Directions for this task =
Take the entries below and print only the lines from the one with "(inr a, s)." through the one with "open_error : option exn;", exactly as they stand, both ends included.

Material provided =
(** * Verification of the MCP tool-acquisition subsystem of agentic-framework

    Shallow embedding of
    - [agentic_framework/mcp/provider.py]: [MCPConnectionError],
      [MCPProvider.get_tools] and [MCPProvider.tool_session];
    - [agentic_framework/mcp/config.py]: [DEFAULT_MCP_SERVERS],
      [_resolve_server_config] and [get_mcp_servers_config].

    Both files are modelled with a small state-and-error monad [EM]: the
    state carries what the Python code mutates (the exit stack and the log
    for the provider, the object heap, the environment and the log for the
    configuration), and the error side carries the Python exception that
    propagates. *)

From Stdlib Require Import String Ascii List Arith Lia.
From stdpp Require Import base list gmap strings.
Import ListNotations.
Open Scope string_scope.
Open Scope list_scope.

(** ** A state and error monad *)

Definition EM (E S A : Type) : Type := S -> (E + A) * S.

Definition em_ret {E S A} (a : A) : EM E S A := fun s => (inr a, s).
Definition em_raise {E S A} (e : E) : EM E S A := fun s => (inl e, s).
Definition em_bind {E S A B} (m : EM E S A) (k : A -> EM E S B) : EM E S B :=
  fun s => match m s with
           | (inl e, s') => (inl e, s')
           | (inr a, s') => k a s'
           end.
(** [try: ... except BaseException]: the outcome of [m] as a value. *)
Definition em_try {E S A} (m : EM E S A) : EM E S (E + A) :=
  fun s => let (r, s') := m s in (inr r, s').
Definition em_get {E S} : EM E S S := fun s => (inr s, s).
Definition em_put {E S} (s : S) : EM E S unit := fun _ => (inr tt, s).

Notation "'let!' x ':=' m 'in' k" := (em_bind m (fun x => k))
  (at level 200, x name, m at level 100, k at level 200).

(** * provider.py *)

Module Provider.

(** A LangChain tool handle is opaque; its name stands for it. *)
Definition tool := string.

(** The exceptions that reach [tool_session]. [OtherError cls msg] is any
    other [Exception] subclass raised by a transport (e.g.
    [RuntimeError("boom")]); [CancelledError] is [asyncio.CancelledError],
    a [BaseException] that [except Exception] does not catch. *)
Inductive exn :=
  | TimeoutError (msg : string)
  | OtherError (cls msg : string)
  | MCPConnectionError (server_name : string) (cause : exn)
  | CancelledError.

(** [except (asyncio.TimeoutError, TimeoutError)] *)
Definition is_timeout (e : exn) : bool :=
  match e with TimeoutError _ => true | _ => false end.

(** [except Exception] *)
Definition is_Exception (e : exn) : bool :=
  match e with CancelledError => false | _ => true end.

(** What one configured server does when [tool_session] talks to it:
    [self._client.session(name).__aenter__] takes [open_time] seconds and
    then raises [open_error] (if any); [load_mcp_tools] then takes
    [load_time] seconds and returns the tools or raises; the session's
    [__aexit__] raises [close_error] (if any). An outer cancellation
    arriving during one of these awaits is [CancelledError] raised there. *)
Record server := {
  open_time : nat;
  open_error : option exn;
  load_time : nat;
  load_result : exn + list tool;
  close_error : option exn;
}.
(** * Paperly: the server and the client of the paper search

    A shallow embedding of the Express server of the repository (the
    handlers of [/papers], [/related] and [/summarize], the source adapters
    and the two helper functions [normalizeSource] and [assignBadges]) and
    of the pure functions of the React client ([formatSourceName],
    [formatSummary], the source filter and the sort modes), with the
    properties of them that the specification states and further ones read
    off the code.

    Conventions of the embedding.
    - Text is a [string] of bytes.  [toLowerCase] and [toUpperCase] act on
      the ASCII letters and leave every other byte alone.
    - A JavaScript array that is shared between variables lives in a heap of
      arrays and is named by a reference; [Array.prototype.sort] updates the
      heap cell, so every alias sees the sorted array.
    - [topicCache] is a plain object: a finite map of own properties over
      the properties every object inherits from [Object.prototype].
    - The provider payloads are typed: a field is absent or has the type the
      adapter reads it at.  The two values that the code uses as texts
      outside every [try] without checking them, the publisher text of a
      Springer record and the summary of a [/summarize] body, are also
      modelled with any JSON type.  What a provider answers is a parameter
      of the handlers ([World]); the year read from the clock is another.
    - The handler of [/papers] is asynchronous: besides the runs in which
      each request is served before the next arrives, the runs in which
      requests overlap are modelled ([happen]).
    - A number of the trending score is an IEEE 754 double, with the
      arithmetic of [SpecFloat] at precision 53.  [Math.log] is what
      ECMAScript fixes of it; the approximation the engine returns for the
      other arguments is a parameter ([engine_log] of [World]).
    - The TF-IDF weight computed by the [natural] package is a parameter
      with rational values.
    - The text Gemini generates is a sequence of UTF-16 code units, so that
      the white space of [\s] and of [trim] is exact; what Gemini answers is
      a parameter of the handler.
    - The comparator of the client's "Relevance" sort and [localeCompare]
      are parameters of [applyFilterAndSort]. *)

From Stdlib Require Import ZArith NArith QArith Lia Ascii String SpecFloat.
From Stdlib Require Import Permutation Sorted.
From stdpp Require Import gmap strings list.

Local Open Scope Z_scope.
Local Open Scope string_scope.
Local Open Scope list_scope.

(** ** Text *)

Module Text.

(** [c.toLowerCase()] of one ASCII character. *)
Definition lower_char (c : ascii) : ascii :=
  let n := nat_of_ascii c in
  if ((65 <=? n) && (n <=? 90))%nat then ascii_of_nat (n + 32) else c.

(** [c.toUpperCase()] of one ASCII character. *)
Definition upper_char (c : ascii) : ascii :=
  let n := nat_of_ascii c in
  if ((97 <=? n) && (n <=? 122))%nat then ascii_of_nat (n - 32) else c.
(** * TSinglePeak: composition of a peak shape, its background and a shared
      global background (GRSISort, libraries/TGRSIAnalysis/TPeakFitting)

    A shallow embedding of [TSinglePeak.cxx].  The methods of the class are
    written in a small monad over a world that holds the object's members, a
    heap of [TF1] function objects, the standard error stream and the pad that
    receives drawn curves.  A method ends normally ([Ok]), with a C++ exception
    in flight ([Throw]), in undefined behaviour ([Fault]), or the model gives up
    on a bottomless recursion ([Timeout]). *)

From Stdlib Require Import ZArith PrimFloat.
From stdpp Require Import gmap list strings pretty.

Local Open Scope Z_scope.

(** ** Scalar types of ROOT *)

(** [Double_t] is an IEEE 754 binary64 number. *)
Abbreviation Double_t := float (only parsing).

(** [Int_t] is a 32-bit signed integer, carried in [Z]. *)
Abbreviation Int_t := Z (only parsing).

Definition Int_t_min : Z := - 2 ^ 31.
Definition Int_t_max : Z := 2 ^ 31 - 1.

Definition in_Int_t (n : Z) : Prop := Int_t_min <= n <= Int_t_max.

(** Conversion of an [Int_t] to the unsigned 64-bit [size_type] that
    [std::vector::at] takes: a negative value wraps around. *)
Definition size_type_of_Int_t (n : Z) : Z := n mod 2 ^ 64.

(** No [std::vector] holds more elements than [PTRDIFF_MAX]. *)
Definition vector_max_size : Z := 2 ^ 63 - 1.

Task output =
Definition em_ret {E S A} (a : A) : EM E S A := fun s => (inr a, s).
Definition em_raise {E S A} (e : E) : EM E S A := fun s => (inl e, s).
Definition em_bind {E S A B} (m : EM E S A) (k : A -> EM E S B) : EM E S B :=
  fun s => match m s with
           | (inl e, s') => (inl e, s')
           | (inr a, s') => k a s'
           end.
(** [try: ... except BaseException]: the outcome of [m] as a value. *)
Definition em_try {E S A} (m : EM E S A) : EM E S (E + A) :=
  fun s => let (r, s') := m s in (inr r, s').
Definition em_get {E S} : EM E S S := fun s => (inr s, s).
Definition em_put {E S} (s : S) : EM E S unit := fun _ => (inr tt, s).

Notation "'let!' x ':=' m 'in' k" := (em_bind m (fun x => k))
  (at level 200, x name, m at level 100, k at level 200).

(** * provider.py *)

Module Provider.

(** A LangChain tool handle is opaque; its name stands for it. *)
Definition tool := string.

(** The exceptions that reach [tool_session]. [OtherError cls msg] is any
    other [Exception] subclass raised by a transport (e.g.
    [RuntimeError("boom")]); [CancelledError] is [asyncio.CancelledError],
    a [BaseException] that [except Exception] does not catch. *)
Inductive exn :=
  | TimeoutError (msg : string)
  | OtherError (cls msg : string)
  | MCPConnectionError (server_name : string) (cause : exn)
  | CancelledError.

(** [except (asyncio.TimeoutError, TimeoutError)] *)
Definition is_timeout (e : exn) : bool :=
  match e with TimeoutError _ => true | _ => false end.

(** [except Exception] *)
Definition is_Exception (e : exn) : bool :=
  match e with CancelledError => false | _ => true end.

(** What one configured server does when [tool_session] talks to it:
    [self._client.session(name).__aenter__] takes [open_time] seconds and
    then raises [open_error] (if any); [load_mcp_tools] then takes
    [load_time] seconds and returns the tools or raises; the session's
    [__aexit__] raises [close_error] (if any). An outer cancellation
    arriving during one of these awaits is [CancelledError] raised there. *)
Record server := {
  open_time : nat;
  open_error : option exn;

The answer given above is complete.